Our ongoing Southern California drought is teaching me some facts of life that I should have already known. Or, to be more accurate, I am becoming aware of some realities that I previously did not have to understand—realities such as the fact that a well-watered lawn is arguably the best ground cover. Not only does lawn invite bare feet and summer sitting, but it looks well-groomed with little work.
Yes, I knew that broad-leafed weeds can infest a lawn, but with proper treatment and regular mowing, even those intruders can be managed. What I didn’t know was that when lawn dies because water is withheld, stubborn desert weeds suddenly thrive. In fact, these obnoxious plants prefer dry, hot soil to irrigated earth. They do not germinate in the middle of lawns; rather, desert weeds emerge from parched soil when their latent roots or hardy seeds are encouraged by a random summer storm. These intruders do not want regular watering. They are opportunists which make the most of scarce moisture, flaunting their victory over the cultivated grass that suppressed them for years—but now they threaten to overtake the abandoned space where lush green used to offer respite in the parched southwestern summers. Even mowing does not deter them.

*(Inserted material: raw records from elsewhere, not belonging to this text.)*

Lemma rectangle_inside south north west east lat lng clockwise :
  Forall (fun x => coordinate x = true) [south; north; west; east; lat; lng] -> SFltb south north = true ->
  pointInPolygon (mkPoint lat lng) (rectangle south north west east clockwise) =
    between south north lat && if SFltb west east then between west east lng else between east west lng.
Proof.
  rewrite !Forall_cons. intros (Hs & Hn & Hw & He & Hla & Hln & _) Hsn.
  destruct (ltb_not_eqb _ _ Hsn) as [Hne Hne'].
  pose proof (between_xor south north lat) as Hb. pose proof (between_xor west east lng) as Hb2.
  rewrite Hsn in Hb. rewrite <- Hb, <- Hb2 by by apply coordinate_finite.
  assert (Hx : forall y1 y2 x, coordinate y1 = true -> coordinate y2 = true -> coordinate x = true -> SFeqb y2 y1 = false ->
    crossing (mkPoint lat lng) (mkPoint y1 x) (mkPoint y2 x) = xorb (SFltb lat y1) (SFltb lat y2) && SFltb lng x)
    by (intros; by apply crossing_vertical).
  destruct clockwise; cbn -[crossing SFltb]; rewrite !crossing_horizontal, !Hx by done;
    destruct (SFltb lat south), (SFltb lat north), (SFltb lng west), (SFltb lng east); reflexivity.
Qed.


(** The vertex at which a polygon is started does not matter, and a point
    north of all vertices or not north of any is outside; a polygon of fewer than
    three points contains nothing. *)
Theorem polygon_start_and_band pt p polygon :
  pointInPolygon pt (p :: polygon) = pointInPolygon pt (polygon ++ [p]) /\
  ((exists b, Forall (fun q => SFltb (Lat pt) (Lat q) = b) polygon) \/ (length polygon < 3)%nat ->
   pointInPolygon pt polygon = false).
Proof.
  split; [apply rotate_start|]. unfold pointInPolygon. intros [[b Hb]|Hl].
  - destruct (_ <? _)%nat; [done|]. destruct (last polygon) as [pj|] eqn:Hl; [|done].
    apply (castLoop_sameSide pt b); [|done]. apply last_Some_elem_of in Hl. rewrite Forall_forall in Hb. by apply Hb.
  - by rewrite (proj2 (Nat.ltb_lt _ _) Hl).
Qed.

(** ** Examples and witnesses *)
Definition deg (z : Z) : spec_float := floatZ z.
Definition fence (name : string) (polygon : list Point) : Geofence.t :=
  Geofence.mk EmptyString name EmptyString EmptyString polygon ActionAlert true true "CRITICAL"
    "{entity} entered {geofence}" true false true true true true false EmptyString EmptyString.

(** An encoding of polygons: the bits of their number. *)
#[export] Instance spec_float_eq_dec : EqDecision spec_float.
Proof. solve_decision. Defined.
#[export] Instance Point_eq_dec : EqDecision Point.
Proof. solve_decision. Defined.
#[export] Instance spec_float_countable : Countable spec_float.
Proof.
  apply (inj_countable'
    (fun f => match f with
              | S754_zero s => inl (inl s) | S754_infinity s => inl (inr s) | S754_nan => inr (inl tt)
              | S754_finite s m e => inr (inr (s, m, e))
              end)
    (fun c : bool + bool + (unit + bool * positive * Z) =>
       match c with
       | inl (inl s) => S754_zero s | inl (inr s) => S754_infinity s | inr (inl _) => S754_nan
       | inr (inr (s, m, e)) => S754_finite s m e
       end)).
  by intros [].
Defined.
#[export] Instance Point_countable : Countable Point.
Proof. by apply (inj_countable' (fun p => (Lat p, Lng p)) (fun c => mkPoint c.1 c.2)); intros []. Defined.

Fixpoint bits (p : positive) : bytes :=
  match p with xH => [] | xO p => x30 :: bits p | xI p => x31 :: bits p end.
Fixpoint unbits (l : bytes) : positive :=
  match l with [] => xH | b :: l => if bool_decide (b = x30) then xO (unbits l) else xI (unbits l) end.
Definition bitJSON : PolygonJSON := {|
  Marshal p := bits (encode p);
  Unmarshal b := default [] (decode (unbits b))
|}.
#[local] Existing Instance bitJSON.
#[export] Instance bitJSON_laws : PolygonLaws bitJSON.
Proof.
  constructor. intros p _. cbn. assert (Hb : forall q, unbits (bits q) = q).
  { induction q as [q IH|q IH|]; cbn [bits unbits];
      [rewrite bool_decide_false by done; by rewrite IH|rewrite bool_decide_true by done; by rewrite IH|done]. }
  by rewrite Hb, decode_encode.
Qed.

Definition dateLine : list Point := rectangle (deg (-10)) (deg 10) (deg 179) (deg (-179)) false.


Lemma polygon_start_and_band_witness : pointInPolygon (mkPoint (deg 11) (deg 0)) dateLine = false.
Proof.
  apply (polygon_start_and_band (mkPoint (deg 11) (deg 0)) (mkPoint (deg 0) (deg 0)) dateLine).
  left. exists false. repeat (apply Forall_cons_2; [vm_compute; reflexivity|]). apply Forall_nil_2.
Defined.

(** "a" is created and switched off, "b" is the update of an unknown id. *)
Definition officeFence : Geofence.t := fence "office" (rectangle (deg 0) (deg 1) (deg 0) (deg 1) true).
Definition switchedOff : Geofence.t :=
  Geofence.mk EmptyString "office" EmptyString EmptyString (Geofence.Polygon officeFence) ActionAlert false true "CRITICAL"
    EmptyString true false true true true true false EmptyString EmptyString.
Definition afternoon : list op :=
  [OpCreate true "a" officeFence; OpUpdate true "b" officeFence; OpUpdate true "a" switchedOff].

Lemma fences_after_restart_witness :
  let s := run afternoon (Load true (NewService ∅)) in
  is_Some (GetByID "a" s) /\ is_Some (GetByID "b" s) /\
  GetByID "a" (Load true (NewService (rows s))) = None /\
  GetByID "b" (Load true (NewService (rows s))) = None.
Proof.
  cbv zeta. split; [by eexists|]. split; [by eexists|].
  rewrite !(fences_after_restart ∅ afternoon)
    by first [intros i r Hr; by rewrite lookup_empty in Hr
             |repeat (apply Forall_cons_2; [vm_compute; reflexivity|]); apply Forall_nil_2].
  split; vm_compute; reflexivity.
Defined.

Drought conditions, I am realizing, demand creative new approaches to landscaping. In fact, as water has become more precious, we have realized two new effects. On the one hand, we now have to ration our water; on the other hand, we have to resist the surge of native weeds that would destroy our yard.
The drought that is changing Southern California landscaping and demanding a new kind of vigilance seems to mirror a drought that I see threatening the life of the church in the first world. In spite of the fact that we Americans have more Bibles than we can use and easy access to books, studies, and videos in which biblical truth is taught, people who call themselves Christians seem increasingly unaware of what Scripture actually teaches. Biblical knowledge is thin, and even the gospel is being misrepresented as social justice or good works. To be sure, Christians are commanded to care for the poor and to honor all men, but these things are the fruit, not the definition, of the gospel. The gospel is the good news that Jesus’ death, burial, and resurrection has paid for our sin and bought us eternal life, and we are brought into this miracle of new life when we believe in the Lord Jesus and repent of our sin.
Becoming a Christian, however, does not mean we can join a new community and become caught up in social justice with our friends. We have to stay committed to the water of the word—the word with which Christ washed us to become His bride (Eph. 5:26); the living word by which we were born again (1 Pet. 1:23).
Paul knew that the great danger for Christians throughout the life of the church would be a creeping neglect of the word of God. In his last book, 2 Timothy, which he wrote from prison to his protégé Timothy to whom he was handing the baton of ministry, Paul wrote:
I charge you in the presence of God and of Christ Jesus, who is to judge the living and the dead, and by his appearing and his kingdom: preach the word; be ready in season and out of season; reprove, rebuke, and exhort, with complete patience and teaching. For the time is coming when people will not endure sound teaching, but having itching ears they will accumulate for themselves teachers to suit their own passions, and will turn away from listening to the truth and wander off into myths. As for you, always be sober-minded, endure suffering, do the work of an evangelist, fulfill your ministry (2 Tim. 4:1-5).
It is the word that will protect us from the weeds of our own desires and twisted thoughts. It is Scripture that grounds us in reality and keeps us believing and practicing truth. It is the Bible that protects us from false teaching and seductive ideas that almost sound right but are not based in Scripture. It is only Scripture that has the truth that we need to “grow in respect to salvation” if we “have tasted the kindness of the Lord” (1 Pet. 2:2-3).
In short, it is the word of Scripture that is the water that grows righteousness in us. Without a commitment to submit to God’s word in our lives, we will be completely vulnerable to deceptive teaching and to morality apart from truth. Without God’s word watering our hearts and minds regularly, we will become overrun by stubborn weeds that fill our lives with a form of religion but without the protective power of the gospel.
Without the word being hidden in our hearts, we will not grow in the Lord—and we may find ourselves confronted one day by habits and beliefs that crept in unexamined to take up space in our lives. A drought of water is a serious thing that changes the way we live. A drought of the water of the word of God, however, threatens our life’s fruitfulness and our ability to cope with what comes.
My prayer is that all of us who once were bound in Adventism but now have been freed in Christ Jesus will find ourselves planted deeply in truth and reality as it is revealed in God’s word. I pray our lives will be protected by Living Water so our hearts have no place for desert weeds to grow.